Notre pays a abrité, le samedi 22 janvier 2011, la 15ème session ordinaire de la Conférence des chefs d’Etat et de Gouvernement de l’Uemoa, sous la haute présidence du président Amadou Toumani Touré, présidence en exercice de l’Uemoa. Les travaux se sont déroulés, avec au menu principal la crise ivoirienne, au Centre international de conférence de Bamako, en présence des chefs d’Etat du Burkina Faso, du Benin, du Sénégal, du Togo, du Mali, des Premiers ministres ivoirien Guillaume Soro et nigérien Mahamadou Danda et du ministre bissau-guinéen des Affaires étrangères, Adelino Mano Queta. A l’issue du sommet, le Premier ministre Guillaume Soro a animé une conférence de presse au cours de laquelle il s’est prêté aux questions de la presse nationale et internationale réaffirmant la nécessité d’une option militaire pour déloger Laurent Gbagbo du Palais du Plateau.

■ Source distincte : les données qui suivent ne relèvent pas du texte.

(* ===== verification/Sim.v ===== *)
(** * A small simulated kernel

    A concrete instance of the class [Kernel], used to show that the laws the
    components rely on can hold and to run the program on examples. It keeps
    the interest lists of epoll instances, the bytes written to each
    descriptor, the timers armed, the eventfd counters and the descriptors
    closed; what arrives from outside is scripted. *)

From S2P Require Import Prelude.
From S2P Require Import Buffer.
From S2P Require Import World.
From stdpp Require Import base list gmap strings.
From Stdlib Require Import ZArith Lia Ascii.
Open Scope Z_scope.

Record Sim : Type := mkSim {
  sim_now : Z;
  sim_nextfd : Z;
  sim_epoll : gmap Z (gmap Z (Z * nat));
  sim_sent : gmap Z bytes;
  sim_armed : gmap Z Z;
  sim_evt : gmap Z Z;
  sim_closed : list Z;
  sim_window : Z;                           (** bytes one write accepts; 0: EAGAIN *)
  sim_input : list readv_result;
  sim_ready : list (list (Z * nat));
  sim_accept : list ((Z * Sockaddr) + Errno);
  sim_connect : list (option Errno);
}.
#[export] Instance eta_Sim : Eta Sim := fun s =>
  mkSim (sim_now s) (sim_nextfd s) (sim_epoll s) (sim_sent s) (sim_armed s) (sim_evt s)
    (sim_closed s) (sim_window s) (sim_input s) (sim_ready s) (sim_accept s)
    (sim_connect s).

Definition sim0 : Sim :=
  {| sim_now := 1000000000; sim_nextfd := 3; sim_epoll := ∅; sim_sent := ∅;
     sim_armed := ∅; sim_evt := ∅; sim_closed := []; sim_window := 4;
     sim_input := []; sim_ready := []; sim_accept := []; sim_connect := [] |}.

Definition sim_interest (k : Sim) (ep : Z) : gmap Z (Z * nat) := default ∅ (sim_epoll k !! ep).

Definition sim_sent_on (k : Sim) (fd : Z) : bytes := default [] (sim_sent k !! fd).

Definition sim_set_interest (ep : Z) (m : gmap Z (Z * nat)) (k : Sim) : Sim :=
  k <| sim_epoll ::= <[ep := m]> |>.

Definition sim_ctl (ep : Z) (op : CtlOp) (fd ev : Z) (d : nat) (k : Sim) :
    option Errno * Sim :=
  let m := sim_interest k ep in
  match op, m !! fd with
  | EPOLL_CTL_ADD, None => (None, sim_set_interest ep (<[fd:=(ev, d)]> m) k)
  | EPOLL_CTL_ADD, Some _ => (Some (EOTHER 17), k)
  | EPOLL_CTL_MOD, Some _ => (None, sim_set_interest ep (<[fd:=(ev, d)]> m) k)
  | EPOLL_CTL_DEL, Some _ => (None, sim_set_interest ep (delete fd m) k)
  | _, None => (Some ENOENT, k)
  end.

Definition sim_write (fd : Z) (p : bytes) (k : Sim) : (Z * option Errno) * Sim :=
  if sim_window k =? 0 then ((-1, Some EAGAIN), k)
  else
    let q := take (Z.to_nat (sim_window k)) p in
    ((zlen q, None), k <| sim_sent ::= <[fd := sim_sent_on k fd ++ q]> |>).

(** The descriptors in use by some interest list. *)
Definition sim_watched (k : Sim) : gset Z :=
  ⋃ ((fun x => dom x.2) <$> map_to_list (sim_epoll k)).

Definition sim_newfd (k : Sim) : (Z + Errno) * Sim :=
  let fd := if decide (sim_nextfd k ∈ sim_watched k) then fresh (sim_watched k)
            else sim_nextfd k in
  (inl fd, k <| sim_nextfd := 1 + fd |>).

#[export] Instance SimKernel : Kernel Sim := {|
  k_now k := (sim_now k, k);
  k_write := sim_write;
  k_readv fd _ k :=
    match sim_input k with
    | r :: rs => (r, k <| sim_input := rs |>)
    | [] => (RvErr (-1) EAGAIN, k)
    end;
  k_read8 fd k := (None, k <| sim_evt ::= delete fd |>);
  k_write8 fd k := k <| sim_evt ::= <[fd := 1 + default 0 (sim_evt k !! fd)]> |>;
  k_close fd k := (None, k <| sim_closed ::= cons fd |>);
  k_shutdown fd k := (None, k);
  k_epoll_create k :=
    match sim_newfd k with
    | (inl fd, k) => (inl fd, sim_set_interest fd ∅ k)
    | r => r
    end;
  k_epoll_ctl := sim_ctl;
  k_epoll_wait _ _ _ k :=
    match sim_ready k with
    | r :: rs => (inl r, k <| sim_ready := rs |>)
    | [] => (inl [], k)
    end;
  k_eventfd := sim_newfd;
  k_timerfd_create := sim_newfd;
  k_timerfd_settime fd ns k := (None, k <| sim_armed ::= <[fd := ns]> |>);
  k_socket := sim_newfd;
  k_bind _ _ k := (None, k);
  k_listen _ k := (None, k);
  k_accept _ k :=
    match sim_accept k with
    | r :: rs => (r, k <| sim_accept := rs |>)
    | [] => (inr EAGAIN, k)
    end;
  k_connect_to _ _ k :=
    match sim_connect k with
    | r :: rs => (r, k <| sim_connect := rs |>)
    | [] => (Some EINPROGRESS, k)
    end;
  k_so_error _ k := ((0, None), k);
  k_getsockname _ k := (inl (SockaddrInet4 40000 ["127"; "000"; "000"; "001"]%char), k);
  k_set_reuseaddr _ _ k := (None, k);
  k_set_nodelay _ _ k := (None, k);
|}.

(** A user whose closures do nothing. *)
#[export] Instance NoUser : UserCode Sim := {|
  u_task _ := mret tt;
  u_event _ := mret tt;
  u_conn _ _ := mret tt;
  u_msg _ _ _ := mret tt;
  u_async _ _ e := mret e;
  u_accept _ _ _ := mret tt;
  u_connected _ _ := mret tt;
|}.

Definition world0 : World Sim :=
  mkWorld sim0 ∅ ∅ ∅ ∅ ∅ ∅ ∅ ∅.

Lemma sim_interest_set ep m k : sim_interest (sim_set_interest ep m k) ep = m.
Proof. unfold sim_interest, sim_set_interest; simpl. by rewrite lookup_insert_eq. Qed.

Lemma sim_newfd_unwatched k fd k' :
  sim_newfd k = (inl fd, k') -> sim_epoll k' = sim_epoll k /\ forall ep, sim_interest k ep !! fd = None.
Proof.
  unfold sim_newfd. intros [= <- <-]. split; [done|]. intros ep.
  assert (Hw : forall x y, sim_interest k ep !! x = Some y -> x ∈ sim_watched k).
  { intros x y Hx. unfold sim_interest in Hx. destruct (sim_epoll k !! ep) as [m|] eqn:E; [|done].
    apply elem_of_union_list. exists (dom m). split; [|by eapply elem_of_dom_2].
    apply list_elem_of_fmap. exists (ep, m). split; [done|]. by apply elem_of_map_to_list. }
  destruct (sim_interest k ep !! _) as [y|] eqn:E; [|done]. exfalso. apply Hw in E.
  case_decide; [|done]. by apply (is_fresh (sim_watched k)).
Qed.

Prévue pour 10 heures précises, la Conférence des chefs d’Etat et de Gouvernement de l’Uemoa n’a démarré qu’aux alentours de midi et cela à cause du fait que la plupart des délégations étaient arrivées à Bamako le jour même de l’événement.
En effet, il faut reconnaître que l’heure est grave. Ce qui a, d’ailleurs, fait que l’attente n’a pas été dure à supporter par les officiels maliens et les diplomates des pays amis et des institutions internationales accréditées au Mali venus, pour certains, dès 9 heures pour être témoins de ce grand rendez-vous des chefs d’Etat et de Gouvernement de l’Uemoa. La présence de la moitié des chefs d’Etat des huit Etats membres de l’Uemoa et surtout (un fait rarissime quand un Premier ministre ravit la vedette aux chefs d’Etat) celle de l’Ivoirien Guillaume Soro, Premier ministre nommé par le président élu Alassane Dramane Ouattara, atteste de toute l’importance de ce sommet.
Déjà plus de 300 tuées et 20 000 réfugiés
En effet, l’ex-chef rebelle devenu par la suite Premier ministre du président sortant Laurent Gbagbo et reconduit par le président élu de Côte d’Ivoire Alassane Dramane Ouattara, a été fortement applaudi dans cette salle pleine à craquer du Cicb. Après avoir fait le tour de la sous-région pour convaincre, certainement, de la nécessité de l’option militaire pour déloger Laurent Gbagbo, Guillaume Soro est venu participer, au nom du président Alassane Dramane Ouattara retranché au Golf Hôtel, à cette session ordinaire de l’institution communautaire qui a principalement porté sur la crise postélectorale ivoirienne.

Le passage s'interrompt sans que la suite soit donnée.